By statute, the final version of the 2014 plan must be presented to the Legislature by May 1.
If the Court of Appeal does not make a ruling without a new bill in the Legislature extending the May 1 deadline, the CHRSA may have to proceed with its current plan, plus any comments it receives from the public. And if Kenny’s ruling is upheld, significant changes later could call for a new funding plan and a revised business plan.
The 2014 Draft Business Plan does take into account litigation risks:
“In the normal course of business associated with implementing a complex transportation infrastructure project, public agencies typically address a range of litigation challenges and adjudicatory administrative processes related to project funding, environmental clearances, property acquisition and contract disputes. These litigation challenges have the potential to affect project schedules, costs and financing.”
Legal risk
So although the actions of Kenny are not specified in the Draft 2014 Business Plan, the CHRSA clearly is taking into account the legal risk to the program.
The petition to the Court of Appeal to stay Kenny’s order came from the CHRSA, Gov. Jerry Brown, Treasurer Bill Lockyer and other state officials. It suggested a serious situation:
“The high-speed rail project may have been able to tolerate a two-year delay in access to bond funds, but the delay it now faces as a result of the trial court’s decisions risks the catastrophic, for two reasons. First, the federal grant funds, by their terms, must be matched by the State and must be spent by 2017. The kind of delays the Authority now faces puts those billions of dollars in jeopardy, because it is not clear that bond proceeds will be available in time to match. Second, opponents of the project have used the trial court’s ruling to fuel political efforts to withhold the federal grants entirely.”
Yet just last December, the response to Kenny’s order was less alarming. CHSR Chairman Dan Richard insisted, “[N]othing in those rulings changes our ability to move forward. We’re ready to build this project.”
The Court of Appeal is a three-judge panel and could be late spring at the earliest that it makes it makes a decision on this first part of the CHSRA court case.

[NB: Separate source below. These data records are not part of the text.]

(** The three observations of one run of the handler. *)
Lemma checkReload_timers (path : string) :
  timers_of (checkReload path) =
  if shouldReload path then
    [([WsSend (if turbo then Custom "turbo-refresh" None
               else FullReload (if always then "*" else path))], delay)]
  else [].
Proof.
  unfold checkReload.
  destruct (shouldReload path), turbo, log; reflexivity.
Qed.

Lemma checkReload_logs (path : string) :
  logs_of (checkReload path) =
  if shouldReload path && log then
    [(green "full reload" ++ " " ++ dim (relative root path),
      {| clear := true; timestamp := true |})]
  else [].
Proof.
  unfold checkReload.
  destruct (shouldReload path), turbo, log; reflexivity.
Qed.

Lemma checkReload_sends (path : string) : sends_of (checkReload path) = [].
Proof.
  unfold checkReload.
  destruct (shouldReload path), turbo, log; reflexivity.
Qed.

Lemma Forall_remove_nth {A : Type} (P : A -> Prop) (n : nat) :
  forall xs, Forall P xs -> Forall P (remove_nth n xs).
Proof.
  induction n as [|n IH]; intros xs H; destruct H as [|x xs Hx Hxs]; cbn;
    auto using Forall_nil, Forall_cons.
Qed.

Lemma loop_ok_boot : loop_ok boot.
Proof. repeat split; constructor. Qed.

Lemma loop_ok_checkReload (path : string) (l : Loop) :
  loop_ok l -> loop_ok (run (clock l) (checkReload path) l).
Proof.
  intros (Ht & Hd & Hl). unfold loop_ok.
  rewrite run_pending, run_outbox, run_console.
  rewrite checkReload_timers, checkReload_sends, checkReload_logs.
  cbn [map]. rewrite app_nil_r.
  repeat split; [ | exact Hd | ].
  - apply Forall_app; split; [exact Ht|].
    destruct (shouldReload path); cbn [map]; constructor; [|constructor].
    split; [reflexivity|]. cbn [callback fst].
    eexists; split; [reflexivity|].
    unfold plugin_message. destruct turbo; [reflexivity | now exists path].
  - apply Forall_app; split; [exact Hl|].
    destruct (shouldReload path && log); cbn [map]; constructor; [|constructor].
    reflexivity.
Qed.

Another court matter heard
Coincidentally, the same day in Sacramento Superior Court, Judge Kenny heard arguments on whether the second part of this complicated case should move forward.

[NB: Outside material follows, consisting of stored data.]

(** * lebar: a status-bar content generator for i3bar/swaybar

    Shallow embedding of [lebar.go] (the version with [Command],
    [Output] templates and [MouseEvents]) and the properties of its symbol
    resolver, block scheduler, protocol writer and click dispatcher.

    Conventions of the embedding:
    - Go [string]s and [[]byte]s are byte strings ([string] of the standard
      library); white space is Go's ASCII table (tab, LF, VT, FF, CR, space).
    - Go [float64] values are the rationals [Q] with exact arithmetic; NaN,
      the infinities and rounding are outside the model.
    - Go [int] values are [Z].
    - Go maps are [gmap]s.
    - Everything the program obtains from outside its own source (the
      operating system, [strconv.ParseFloat], [text/template] with sprig,
      the JSON codec) is a field of the class [Runtime]; the program is
      embedded once, for every runtime. *)

From Stdlib Require Import ZArith QArith Qround Ascii String List Lia.
From stdpp Require Import base tactics option list strings gmap.

Local Open Scope Z_scope.
Local Open Scope stdpp_scope.

(** ** Results and errors *)

Inductive res (E A : Type) : Type :=
| Ok (a : A)
| Err (e : E).
Arguments Ok {E A} a.
Arguments Err {E A} e.

(** The [error] values that the program itself creates or passes on. *)
Inductive error : Type :=
| InterpreterNotSpecified
| InterpreterFormatInvalid
| InterpreterDoesNotExist (interpreter : string)
| CommandNotSpecified
| CommandFormatInvalid
| ProcessError (msg : string)
| NameFieldSpecified
| TemplateParseError (field msg : string)
| TemplateExecuteError (field msg : string)
| ClickParseError (msg : string).

(** ** Strings *)

Module Strings.

(** [strings.HasPrefix] followed by slicing the prefix away. *)
Fixpoint CutPrefix (s prefix : string) : option string :=
  match prefix, s with
  | EmptyString, _ => Some s
  | String p prefix', String c s' =>
      if decide (p = c) then CutPrefix s' prefix' else None
  | String _ _, EmptyString => None
  end.

(** [strings.TrimSuffix]. *)
Definition TrimSuffix (s suffix : string) : string :=
  match CutPrefix (String.rev s) (String.rev suffix) with
  | Some r => String.rev r
  | None => s
  end.

(** [strings.TrimLeftFunc] / [bytes.TrimLeftFunc]. *)
Fixpoint TrimLeftFunc (s : string) (f : ascii → bool) : string :=
  match s with
  | EmptyString => EmptyString
  | String c s' => if f c then TrimLeftFunc s' f else s
  end.

(** [strings.TrimRightFunc] / [bytes.TrimRightFunc]. *)
Definition TrimRightFunc (s : string) (f : ascii → bool) : string :=
  String.rev (TrimLeftFunc (String.rev s) f).

(** [strings.TrimSpace] / [bytes.TrimSpace]. *)
Definition TrimSpace (s : string) : string :=
  TrimRightFunc (TrimLeftFunc s Ascii.is_space) Ascii.is_space.

(** [strings.Fields]. *)
Definition Fields (s : string) : list string := String.words s.

(** [strings.Cut]: split around the first occurrence of the separator
    byte. *)
Fixpoint Cut (s : string) (sep : ascii) : string * string * bool :=
  match s with
  | EmptyString => (EmptyString, EmptyString, false)
  | String c s' =>
      if decide (c = sep) then (EmptyString, s', true)
      else let '(before, after, found) := Cut s' sep in
           (String c before, after, found)
  end.

(** [strings.Join]. *)
Fixpoint Join (l : list string) (sep : string) : string :=
  match l with
  | [] => ""
  | [x] => x
  | x :: l' => x +:+ sep +:+ Join l' sep
  end.

(** Does the byte occur in the string? *)
Fixpoint contains (c : ascii) (s : string) : bool :=
  match s with
  | EmptyString => false
  | String d s' => if decide (c = d) then true else contains c s'
  end.

End Strings.

(** [strconv.Itoa]. *)
Module Strconv.

Definition digit (n : nat) : ascii := ascii_of_nat (48 + n).

Fixpoint digits (fuel : nat) (n : N) (acc : string) : string :=
  match fuel with
  | O => acc
  | S fuel' =>
      let acc' := String (digit (N.to_nat (n mod 10))) acc in
      if (n <? 10)%N then acc' else digits fuel' (n / 10)%N acc'
  end.

Definition Itoa (z : Z) : string :=
  let n := Z.to_N (Z.abs z) in
  let body := digits (S (N.to_nat (N.log2 n))) n "" in
  if z <? 0 then String "-" body else body.

End Strconv.

(** ** Floating-point numbers *)

Module Float.

(** [a <= b] *)
Definition le (a b : Q) : bool := Qle_bool a b.
(** [a > b] *)
Definition gt (a b : Q) : bool := negb (Qle_bool a b).
(** [float64(n)] *)
Definition of_int (n : Z) : Q := inject_Z n.
(** [int(f)]: the fraction is discarded (truncation towards zero). *)
Definition to_int (f : Q) : Z := Z.quot (Qnum f) (Z.pos (Qden f)).
(** [math.Min] *)
Definition Min (a b : Q) : Q := if Qle_bool a b then a else b.

End Float.

(** ** Data model *)

Module SymbolList.
(** [Symbols] is a Go slice: [None] is the nil slice. *)
Record t : Type := mk {
  Name : string;
  Symbols : option (list string)
}.
End SymbolList.

Module Output.
(** [MinWidth] is an [interface{}]: absent, an integer or a string. *)
Record t : Type := mk {
  Name : string;
  FullText : string;
  ShortText : string;
  Color : string;
  Background : string;
  Border : string;
  BorderTop : Z;
  BorderRight : Z;
  BorderBottom : Z;
  BorderLeft : Z;
  MinWidth : option (Z + string);
  Align : string;
  Urgent : bool;
  Separator : bool;
  SeparatorBlockWidth : Z;
  Markup : string
}.

(** The zero value [Output{}]. *)
Definition zero : t :=
  mk "" "" "" "" "" "" 0 0 0 0 None "" false false 0 "".

(** The fields of kind [reflect.String], in declaration order: the ones
    the reflection loop of [executeBlock] visits and rewrites. *)
Inductive field : Type :=
| FName | FFullText | FShortText | FColor | FBackground | FBorder
| FAlign | FMarkup.

Definition string_fields : list field :=
  [FName; FFullText; FShortText; FColor; FBackground; FBorder; FAlign; FMarkup].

According to AP, “Attorneys representing Central Valley landowners asked a Sacramento County Superior Court judge Friday to hear arguments about whether California’s high-speed trains would be able to travel as fast as voters were promised when they approved financing for the project.”
The landowners, whose property would be taken under eminent domain to build the train, insist that the failure to meet the speed requirements of Prop. 1A means breaking the project’s contract with voters.

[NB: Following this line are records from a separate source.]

Lemma medical_payload_missing_parts_witness :
  map (fun n => children_of (snd n))
    (skipn 2
       (chatBox (step (run [Input (js "hi"); ClickSend] (init welcome_page))
                   (Settle (Responded true
                      (Json (VObject [(js "mode", VString (js "medical"));
                                      (js "symptoms", VArray [])]))))))) =
  [children_of (medical_node [] (js "undefined") 0)].
Proof.
  assert (H1 : no_placeholder welcome_page) by reflexivity.
  assert (H2 : (0 < pending (run [Input (js "hi"); ClickSend] (init welcome_page)))%nat)
    by (vm_compute; lia).
  rewrite (proj1 (medical_payload_missing_parts welcome_page
                    [Input (js "hi"); ClickSend]
                    (VObject [(js "mode", VString (js "medical"));
                              (js "symptoms", VArray [])])
                    [] H1 H2 eq_refl eq_refl) eq_refl).
  reflexivity.
Defined.

End MedicalPayloads.

(* ----------------------------------------------------------------- *)
(** ** The placeholder, the suggestions and the bubbles *)

Section Helpers.

(** X13 — Showing the placeholder and hiding it again leaves the chat box
    with its turns as they were and nothing else; hiding twice is hiding
    once, and hiding changes nothing when no request is in flight. *)
Theorem show_then_hide_restores_turns (p : page) (evs : list event) :
  no_placeholder p ->
  chatBox (hideThinkingIndicator (showThinkingIndicator (run evs (init p)))) =
    turns (run evs (init p)) /\
  thinkingMessage
    (hideThinkingIndicator (showThinkingIndicator (run evs (init p)))) = None /\
  hideThinkingIndicator (hideThinkingIndicator (run evs (init p))) =
    hideThinkingIndicator (run evs (init p)) /\
  (isProcessing (run evs (init p)) = false ->
   hideThinkingIndicator (run evs (init p)) = run evs (init p) /\
   chatBox (hideThinkingIndicator (showThinkingIndicator (run evs (init p)))) =
     chatBox (run evs (init p))).
Proof.
  intros Hp. set (st := run evs (init p)) in *.
  assert (T : tidy st) by (apply consistent_run, consistent_init, Hp).
  assert (H1 : chatBox (hideThinkingIndicator (showThinkingIndicator st)) = turns st).
  { rewrite (hide_chatBox _ (tidy_show st T)).
    rewrite (turns_snoc _ _ _ _ (show_chatBox st T)).
    change (is_placeholder thinking_node) with true.
    now rewrite turns_of_turns, app_nil_r. }
  splits.
  - exact H1.
  - now destruct (hide_fields (showThinkingIndicator st)) as (_ & -> & _).
  - destruct (hide_fields st) as (_ & Ht & _).
    unfold hideThinkingIndicator at 1. now rewrite Ht.
  - intros Hi. pose proof (flight_shape p evs Hp) as S. fold st in S.
    rewrite Hi in S. destruct S as [Ht Hc]. split.
    + unfold hideThinkingIndicator. now rewrite Ht.
    + now rewrite H1, Hc.
Qed.

Lemma show_then_hide_restores_turns_witness :
  no_placeholder welcome_page /\
  chatBox (hideThinkingIndicator (showThinkingIndicator
             (run [Input (js "hi")] (init welcome_page)))) =
  chatBox (run [Input (js "hi")] (init welcome_page)).
Proof.
  assert (H : no_placeholder welcome_page) by reflexivity.
  split; [exact H|].
  exact (proj2 (proj2 (proj2 (proj2
    (show_then_hide_restores_turns welcome_page [Input (js "hi")] H))) eq_refl)).
Defined.

(** X14 — [useSuggestion] sends its own text, not what was in the input,
    and does not look at the send control.  The text goes through the
    textarea, which hands it back with every CR LF pair and every other CR
    turned into LF (a text without CR comes back as it is).  On an idle page
    a text with a visible character is dispatched trimmed and the input ends
    up empty; while a request is in flight, or when the text is blank,
    nothing is appended or sent, yet the text overwrites the input and the
    send control is left enabled. *)
Theorem useSuggestion_effects (st : state) (text : jsstring) :
  (isProcessing st = false -> trim (normalize_newlines text) <> [] ->
   requests (useSuggestion text st) =
     requests st ++ [mkRequest (trim (normalize_newlines text))] /\
   userInput (useSuggestion text st) = [] /\
   sendBtn_disabled (useSuggestion text st) = true /\
   isProcessing (useSuggestion text st) = true) /\
  (isProcessing st = true \/ blank text = true ->
   useSuggestion text st =
     set_focused true
       (set_sendBtn_disabled false
          (set_userInput (normalize_newlines text) st)) /\
   chatBox (useSuggestion text st) = chatBox st /\
   requests (useSuggestion text st) = requests st /\
   userInput (useSuggestion text st) = normalize_newlines text /\
   sendBtn_disabled (useSuggestion text st) = false) /\
  ~ In 13 (normalize_newlines text) /\
  (~ In 13 text -> normalize_newlines text = text).
Proof.
  set (s := set_focused true
              (set_sendBtn_disabled false
                 (set_userInput (normalize_newlines text) st))).
  splits.
  - intros Hi Hm. unfold useSuggestion. fold s.
    assert (H1 : trim (userInput s) <> []) by exact Hm.
    assert (H2 : isProcessing s = false) by exact Hi.
    destruct (sendMessage_dispatch s H1 H2) as (G1 & G2 & G3 & G4 & _).
    now splits.
  - intros H.
    assert (E : useSuggestion text st = s).
    { unfold useSuggestion. fold s. apply sendMessage_blocked.
      change (userInput s) with (normalize_newlines text).
      change (isProcessing s) with (isProcessing st).
      rewrite is_empty_trim. destruct H as [-> | H];
        [apply orb_true_r | now rewrite (normalize_newlines_blank text H)]. }
    rewrite E. now splits.
  - apply normalize_newlines_no_cr.
  - apply normalize_newlines_fixed.
Qed.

Last August, the Independent Peer Review Group reviewing the train project wrote a letter to legislative leaders. The letter warned that the San Francisco-to-San Jose route produced non-stop run times of 37 and 39 minutes, exceeding the maximum 30 minutes mandated by the bond measure. The CHRSA’s new 2014 Draft Business Plan even included the peer letter, attached at the end.
State’s case
In court, Sharon O’Brady of the state Attorney General’s office presented the state’s case. She argued it was too early to go to trial since the CHSRA could change directions on the project. She said the judge’s ruling meant the CHRSA needed to come up replacement for the first funding plan and write a second funding plan before it can proceed to construction.
And she pointed out the Legislature entrusted judgment to the CHRSA, which has an extensive administrative record to rely on.
Stuart Flashman, co-counsel for the landowners, noted that the CHRSA’s Revised 2012 Business Plan from April that year outlined a “blended system” — including both high-speed and lower-speed segments — between San Francisco to San Jose. Flashman told the court the blended system did not comply with Prop. 1A, and therefore could not be paid for with its bond funds.
Judge Kenny has 90 days to rule on whether or not this second part of the case will move forward.